───── Extracted information

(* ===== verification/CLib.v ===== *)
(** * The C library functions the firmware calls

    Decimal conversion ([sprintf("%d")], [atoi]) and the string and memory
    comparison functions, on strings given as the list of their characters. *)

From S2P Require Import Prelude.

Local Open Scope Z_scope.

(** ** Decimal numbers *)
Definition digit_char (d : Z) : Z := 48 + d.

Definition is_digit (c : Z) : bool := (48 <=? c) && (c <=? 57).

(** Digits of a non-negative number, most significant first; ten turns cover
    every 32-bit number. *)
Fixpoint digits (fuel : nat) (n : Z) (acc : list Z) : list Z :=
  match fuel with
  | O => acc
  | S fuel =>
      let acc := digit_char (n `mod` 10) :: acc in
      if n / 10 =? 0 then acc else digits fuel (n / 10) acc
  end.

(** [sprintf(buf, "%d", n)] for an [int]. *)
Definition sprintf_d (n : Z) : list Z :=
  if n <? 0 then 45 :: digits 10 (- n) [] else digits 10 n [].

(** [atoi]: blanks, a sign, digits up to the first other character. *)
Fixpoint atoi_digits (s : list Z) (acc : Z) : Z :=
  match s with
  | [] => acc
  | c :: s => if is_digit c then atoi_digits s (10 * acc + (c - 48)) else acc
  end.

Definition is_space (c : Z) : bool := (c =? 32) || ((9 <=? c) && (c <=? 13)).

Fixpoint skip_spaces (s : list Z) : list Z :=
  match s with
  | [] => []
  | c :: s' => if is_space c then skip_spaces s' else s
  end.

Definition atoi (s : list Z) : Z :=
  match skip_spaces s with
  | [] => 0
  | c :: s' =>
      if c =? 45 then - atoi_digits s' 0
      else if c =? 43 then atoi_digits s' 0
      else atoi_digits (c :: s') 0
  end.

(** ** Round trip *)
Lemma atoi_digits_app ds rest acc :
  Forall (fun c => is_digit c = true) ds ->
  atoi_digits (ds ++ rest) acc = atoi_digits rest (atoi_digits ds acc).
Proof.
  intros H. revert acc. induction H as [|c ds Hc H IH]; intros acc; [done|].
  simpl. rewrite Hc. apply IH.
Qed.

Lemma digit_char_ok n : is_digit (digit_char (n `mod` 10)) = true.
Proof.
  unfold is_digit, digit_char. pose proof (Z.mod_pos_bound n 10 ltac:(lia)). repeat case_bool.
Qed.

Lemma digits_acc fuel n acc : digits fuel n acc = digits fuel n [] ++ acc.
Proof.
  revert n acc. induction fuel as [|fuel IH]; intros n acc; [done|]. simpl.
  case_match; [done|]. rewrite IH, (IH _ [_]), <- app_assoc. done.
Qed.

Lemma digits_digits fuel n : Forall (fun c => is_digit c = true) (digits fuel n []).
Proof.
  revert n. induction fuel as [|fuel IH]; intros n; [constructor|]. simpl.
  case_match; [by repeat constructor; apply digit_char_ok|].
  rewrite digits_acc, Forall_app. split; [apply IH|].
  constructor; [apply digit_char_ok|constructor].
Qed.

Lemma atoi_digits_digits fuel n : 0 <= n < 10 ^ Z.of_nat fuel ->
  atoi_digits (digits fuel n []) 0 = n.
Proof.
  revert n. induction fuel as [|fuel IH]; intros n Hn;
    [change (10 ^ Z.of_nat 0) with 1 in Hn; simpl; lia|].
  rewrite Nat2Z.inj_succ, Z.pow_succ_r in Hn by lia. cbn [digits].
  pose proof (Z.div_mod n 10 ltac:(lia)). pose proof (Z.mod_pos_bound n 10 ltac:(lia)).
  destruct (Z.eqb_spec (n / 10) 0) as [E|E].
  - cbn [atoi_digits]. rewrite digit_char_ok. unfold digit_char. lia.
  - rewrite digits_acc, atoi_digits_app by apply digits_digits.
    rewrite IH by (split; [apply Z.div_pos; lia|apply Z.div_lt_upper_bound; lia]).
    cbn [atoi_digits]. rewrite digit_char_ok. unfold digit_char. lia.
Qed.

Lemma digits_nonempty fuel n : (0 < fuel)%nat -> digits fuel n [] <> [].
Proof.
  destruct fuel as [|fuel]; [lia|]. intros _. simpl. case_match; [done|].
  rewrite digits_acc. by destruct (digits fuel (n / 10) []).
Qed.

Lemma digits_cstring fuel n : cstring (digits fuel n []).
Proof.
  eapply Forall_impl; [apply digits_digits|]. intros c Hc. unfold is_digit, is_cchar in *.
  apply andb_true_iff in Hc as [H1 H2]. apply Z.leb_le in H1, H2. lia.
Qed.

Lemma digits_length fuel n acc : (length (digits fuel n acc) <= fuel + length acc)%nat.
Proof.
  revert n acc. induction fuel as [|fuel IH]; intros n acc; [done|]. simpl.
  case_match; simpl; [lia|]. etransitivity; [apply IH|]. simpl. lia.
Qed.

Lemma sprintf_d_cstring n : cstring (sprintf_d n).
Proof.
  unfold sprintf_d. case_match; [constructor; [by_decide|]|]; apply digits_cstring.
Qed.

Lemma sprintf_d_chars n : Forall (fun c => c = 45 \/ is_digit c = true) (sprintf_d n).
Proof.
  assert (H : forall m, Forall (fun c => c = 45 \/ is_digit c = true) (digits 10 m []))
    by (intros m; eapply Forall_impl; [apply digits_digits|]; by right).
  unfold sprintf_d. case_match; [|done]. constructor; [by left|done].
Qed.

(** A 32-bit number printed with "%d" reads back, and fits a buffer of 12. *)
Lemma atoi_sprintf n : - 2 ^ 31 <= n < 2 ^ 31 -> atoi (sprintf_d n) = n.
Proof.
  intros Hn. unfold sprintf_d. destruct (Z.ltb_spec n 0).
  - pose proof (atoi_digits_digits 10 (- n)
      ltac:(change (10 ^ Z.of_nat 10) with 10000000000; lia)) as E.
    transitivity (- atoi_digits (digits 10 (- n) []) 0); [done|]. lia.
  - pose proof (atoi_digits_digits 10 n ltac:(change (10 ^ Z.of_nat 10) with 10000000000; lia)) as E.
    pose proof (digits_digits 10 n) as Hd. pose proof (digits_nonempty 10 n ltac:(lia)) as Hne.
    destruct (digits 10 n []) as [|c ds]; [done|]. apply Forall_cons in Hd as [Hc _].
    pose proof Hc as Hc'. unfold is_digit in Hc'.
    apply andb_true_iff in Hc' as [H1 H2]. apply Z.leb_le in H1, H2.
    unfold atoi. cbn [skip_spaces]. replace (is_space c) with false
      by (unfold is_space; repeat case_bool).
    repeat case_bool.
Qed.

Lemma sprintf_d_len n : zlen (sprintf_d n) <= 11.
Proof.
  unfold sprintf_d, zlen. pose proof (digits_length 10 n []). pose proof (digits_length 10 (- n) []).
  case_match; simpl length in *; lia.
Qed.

──────────
───── Extracted information

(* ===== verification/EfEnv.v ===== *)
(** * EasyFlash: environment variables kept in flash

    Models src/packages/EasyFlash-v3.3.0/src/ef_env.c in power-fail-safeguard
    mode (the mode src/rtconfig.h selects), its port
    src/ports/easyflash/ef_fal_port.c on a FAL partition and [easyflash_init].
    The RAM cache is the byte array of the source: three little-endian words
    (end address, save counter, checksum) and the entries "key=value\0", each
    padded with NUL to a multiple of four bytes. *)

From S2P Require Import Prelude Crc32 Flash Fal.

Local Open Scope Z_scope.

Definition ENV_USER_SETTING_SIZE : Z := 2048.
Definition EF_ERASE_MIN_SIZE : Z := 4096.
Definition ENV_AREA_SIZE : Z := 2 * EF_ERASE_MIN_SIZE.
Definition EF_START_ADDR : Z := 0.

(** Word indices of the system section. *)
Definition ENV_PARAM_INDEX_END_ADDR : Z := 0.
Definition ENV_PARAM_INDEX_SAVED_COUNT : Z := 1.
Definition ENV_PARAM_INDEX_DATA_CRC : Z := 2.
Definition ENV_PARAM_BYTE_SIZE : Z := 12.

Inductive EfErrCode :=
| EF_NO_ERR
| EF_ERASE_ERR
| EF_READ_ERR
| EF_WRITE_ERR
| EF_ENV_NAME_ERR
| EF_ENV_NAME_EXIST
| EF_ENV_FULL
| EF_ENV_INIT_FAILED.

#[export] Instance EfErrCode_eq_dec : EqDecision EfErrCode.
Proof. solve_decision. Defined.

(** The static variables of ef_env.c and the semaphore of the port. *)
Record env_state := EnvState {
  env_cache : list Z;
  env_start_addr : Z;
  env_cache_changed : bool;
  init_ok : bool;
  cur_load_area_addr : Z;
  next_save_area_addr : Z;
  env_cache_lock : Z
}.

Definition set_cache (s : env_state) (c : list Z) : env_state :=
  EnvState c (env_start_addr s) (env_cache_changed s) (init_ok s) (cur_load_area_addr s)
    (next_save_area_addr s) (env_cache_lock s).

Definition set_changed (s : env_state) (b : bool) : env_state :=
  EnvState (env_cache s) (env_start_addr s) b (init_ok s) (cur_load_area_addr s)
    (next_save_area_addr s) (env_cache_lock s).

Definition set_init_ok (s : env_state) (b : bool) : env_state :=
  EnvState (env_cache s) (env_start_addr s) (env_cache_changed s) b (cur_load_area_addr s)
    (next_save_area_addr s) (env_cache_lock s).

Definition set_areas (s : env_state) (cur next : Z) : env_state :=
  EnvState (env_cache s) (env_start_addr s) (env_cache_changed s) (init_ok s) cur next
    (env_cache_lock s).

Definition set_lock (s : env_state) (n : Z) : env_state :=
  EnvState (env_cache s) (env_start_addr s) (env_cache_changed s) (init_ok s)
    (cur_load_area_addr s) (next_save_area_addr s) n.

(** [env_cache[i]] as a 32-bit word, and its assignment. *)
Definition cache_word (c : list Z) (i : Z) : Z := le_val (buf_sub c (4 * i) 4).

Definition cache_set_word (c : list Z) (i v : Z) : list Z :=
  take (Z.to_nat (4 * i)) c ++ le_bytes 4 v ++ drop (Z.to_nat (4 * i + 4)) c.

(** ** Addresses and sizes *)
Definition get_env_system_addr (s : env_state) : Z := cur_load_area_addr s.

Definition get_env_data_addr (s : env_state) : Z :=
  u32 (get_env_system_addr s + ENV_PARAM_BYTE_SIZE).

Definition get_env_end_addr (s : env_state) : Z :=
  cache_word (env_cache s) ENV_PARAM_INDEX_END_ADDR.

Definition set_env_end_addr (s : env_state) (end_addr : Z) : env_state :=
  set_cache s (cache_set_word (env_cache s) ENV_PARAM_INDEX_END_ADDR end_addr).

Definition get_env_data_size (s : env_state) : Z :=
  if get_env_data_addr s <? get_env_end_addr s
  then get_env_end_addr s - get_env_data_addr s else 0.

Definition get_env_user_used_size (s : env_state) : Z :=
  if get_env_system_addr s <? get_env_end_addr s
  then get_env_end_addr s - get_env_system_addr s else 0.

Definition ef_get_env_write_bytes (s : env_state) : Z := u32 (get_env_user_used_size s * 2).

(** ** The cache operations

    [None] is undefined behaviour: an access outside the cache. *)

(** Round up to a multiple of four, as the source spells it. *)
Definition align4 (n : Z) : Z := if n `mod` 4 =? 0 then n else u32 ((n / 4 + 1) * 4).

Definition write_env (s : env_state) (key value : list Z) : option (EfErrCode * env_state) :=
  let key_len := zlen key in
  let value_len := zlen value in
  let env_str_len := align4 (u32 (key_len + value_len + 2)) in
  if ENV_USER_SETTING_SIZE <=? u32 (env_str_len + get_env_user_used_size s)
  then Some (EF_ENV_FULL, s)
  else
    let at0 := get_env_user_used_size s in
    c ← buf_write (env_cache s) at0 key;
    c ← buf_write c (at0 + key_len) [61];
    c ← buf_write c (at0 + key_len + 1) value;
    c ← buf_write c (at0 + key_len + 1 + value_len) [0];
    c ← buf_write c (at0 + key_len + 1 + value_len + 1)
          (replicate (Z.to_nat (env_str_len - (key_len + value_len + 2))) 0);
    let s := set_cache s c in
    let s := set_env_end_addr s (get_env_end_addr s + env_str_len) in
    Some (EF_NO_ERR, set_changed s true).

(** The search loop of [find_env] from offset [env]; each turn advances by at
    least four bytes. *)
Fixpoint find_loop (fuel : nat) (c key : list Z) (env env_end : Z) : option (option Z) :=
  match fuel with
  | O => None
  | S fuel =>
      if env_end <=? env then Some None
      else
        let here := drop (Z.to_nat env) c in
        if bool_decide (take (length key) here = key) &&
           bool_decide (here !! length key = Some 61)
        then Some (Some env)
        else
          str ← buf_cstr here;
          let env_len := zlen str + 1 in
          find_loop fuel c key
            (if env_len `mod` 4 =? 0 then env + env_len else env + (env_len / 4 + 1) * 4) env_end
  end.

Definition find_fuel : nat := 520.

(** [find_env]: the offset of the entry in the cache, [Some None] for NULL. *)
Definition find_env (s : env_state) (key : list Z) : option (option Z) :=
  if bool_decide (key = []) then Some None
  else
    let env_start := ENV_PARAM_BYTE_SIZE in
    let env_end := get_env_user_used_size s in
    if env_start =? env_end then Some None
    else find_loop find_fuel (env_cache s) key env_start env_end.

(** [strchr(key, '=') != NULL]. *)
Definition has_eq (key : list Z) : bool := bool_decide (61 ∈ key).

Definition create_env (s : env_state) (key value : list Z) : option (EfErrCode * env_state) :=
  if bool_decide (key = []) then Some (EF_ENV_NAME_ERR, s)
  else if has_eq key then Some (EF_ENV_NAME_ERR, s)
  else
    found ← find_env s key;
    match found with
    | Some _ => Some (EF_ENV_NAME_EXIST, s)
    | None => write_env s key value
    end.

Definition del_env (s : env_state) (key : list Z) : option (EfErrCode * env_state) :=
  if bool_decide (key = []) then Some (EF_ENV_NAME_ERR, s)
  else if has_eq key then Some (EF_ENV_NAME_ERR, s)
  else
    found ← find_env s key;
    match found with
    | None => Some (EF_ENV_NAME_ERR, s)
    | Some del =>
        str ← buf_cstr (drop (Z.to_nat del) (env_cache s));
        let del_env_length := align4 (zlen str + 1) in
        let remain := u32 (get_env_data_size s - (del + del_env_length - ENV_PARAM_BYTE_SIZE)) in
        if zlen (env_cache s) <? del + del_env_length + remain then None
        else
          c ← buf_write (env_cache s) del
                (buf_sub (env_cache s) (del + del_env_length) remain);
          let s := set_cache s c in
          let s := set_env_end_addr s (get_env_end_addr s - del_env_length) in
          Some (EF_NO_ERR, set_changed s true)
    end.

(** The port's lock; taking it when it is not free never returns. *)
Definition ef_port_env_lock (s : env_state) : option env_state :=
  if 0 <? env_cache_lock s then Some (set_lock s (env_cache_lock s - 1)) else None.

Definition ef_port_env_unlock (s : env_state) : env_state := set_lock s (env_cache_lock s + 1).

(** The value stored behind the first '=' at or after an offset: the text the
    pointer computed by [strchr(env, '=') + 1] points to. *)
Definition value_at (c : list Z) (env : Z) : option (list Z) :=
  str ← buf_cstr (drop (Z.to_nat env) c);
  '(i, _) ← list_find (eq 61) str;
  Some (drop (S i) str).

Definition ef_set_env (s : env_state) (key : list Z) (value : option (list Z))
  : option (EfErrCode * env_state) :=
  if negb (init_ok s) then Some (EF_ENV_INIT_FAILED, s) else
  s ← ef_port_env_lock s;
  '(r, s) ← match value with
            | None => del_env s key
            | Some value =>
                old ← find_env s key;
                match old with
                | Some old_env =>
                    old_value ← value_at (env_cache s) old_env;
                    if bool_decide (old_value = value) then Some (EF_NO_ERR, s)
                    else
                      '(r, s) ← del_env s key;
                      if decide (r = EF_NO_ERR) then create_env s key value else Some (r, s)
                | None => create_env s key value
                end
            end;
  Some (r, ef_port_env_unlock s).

──────────

Work to complete: Reproduce the entries above exactly, but only the lines between the line holding "(* ===== verification/CLib.v ===== *)" and the line holding "Definition sprintf_d (n", inclusive.

Expected answer:
(* ===== verification/CLib.v ===== *)
(** * The C library functions the firmware calls

    Decimal conversion ([sprintf("%d")], [atoi]) and the string and memory
    comparison functions, on strings given as the list of their characters. *)

From S2P Require Import Prelude.

Local Open Scope Z_scope.

(** ** Decimal numbers *)
Definition digit_char (d : Z) : Z := 48 + d.

Definition is_digit (c : Z) : bool := (48 <=? c) && (c <=? 57).

(** Digits of a non-negative number, most significant first; ten turns cover
    every 32-bit number. *)
Fixpoint digits (fuel : nat) (n : Z) (acc : list Z) : list Z :=
  match fuel with
  | O => acc
  | S fuel =>
      let acc := digit_char (n `mod` 10) :: acc in
      if n / 10 =? 0 then acc else digits fuel (n / 10) acc
  end.

(** [sprintf(buf, "%d", n)] for an [int]. *)
Definition sprintf_d (n : Z) : list Z :=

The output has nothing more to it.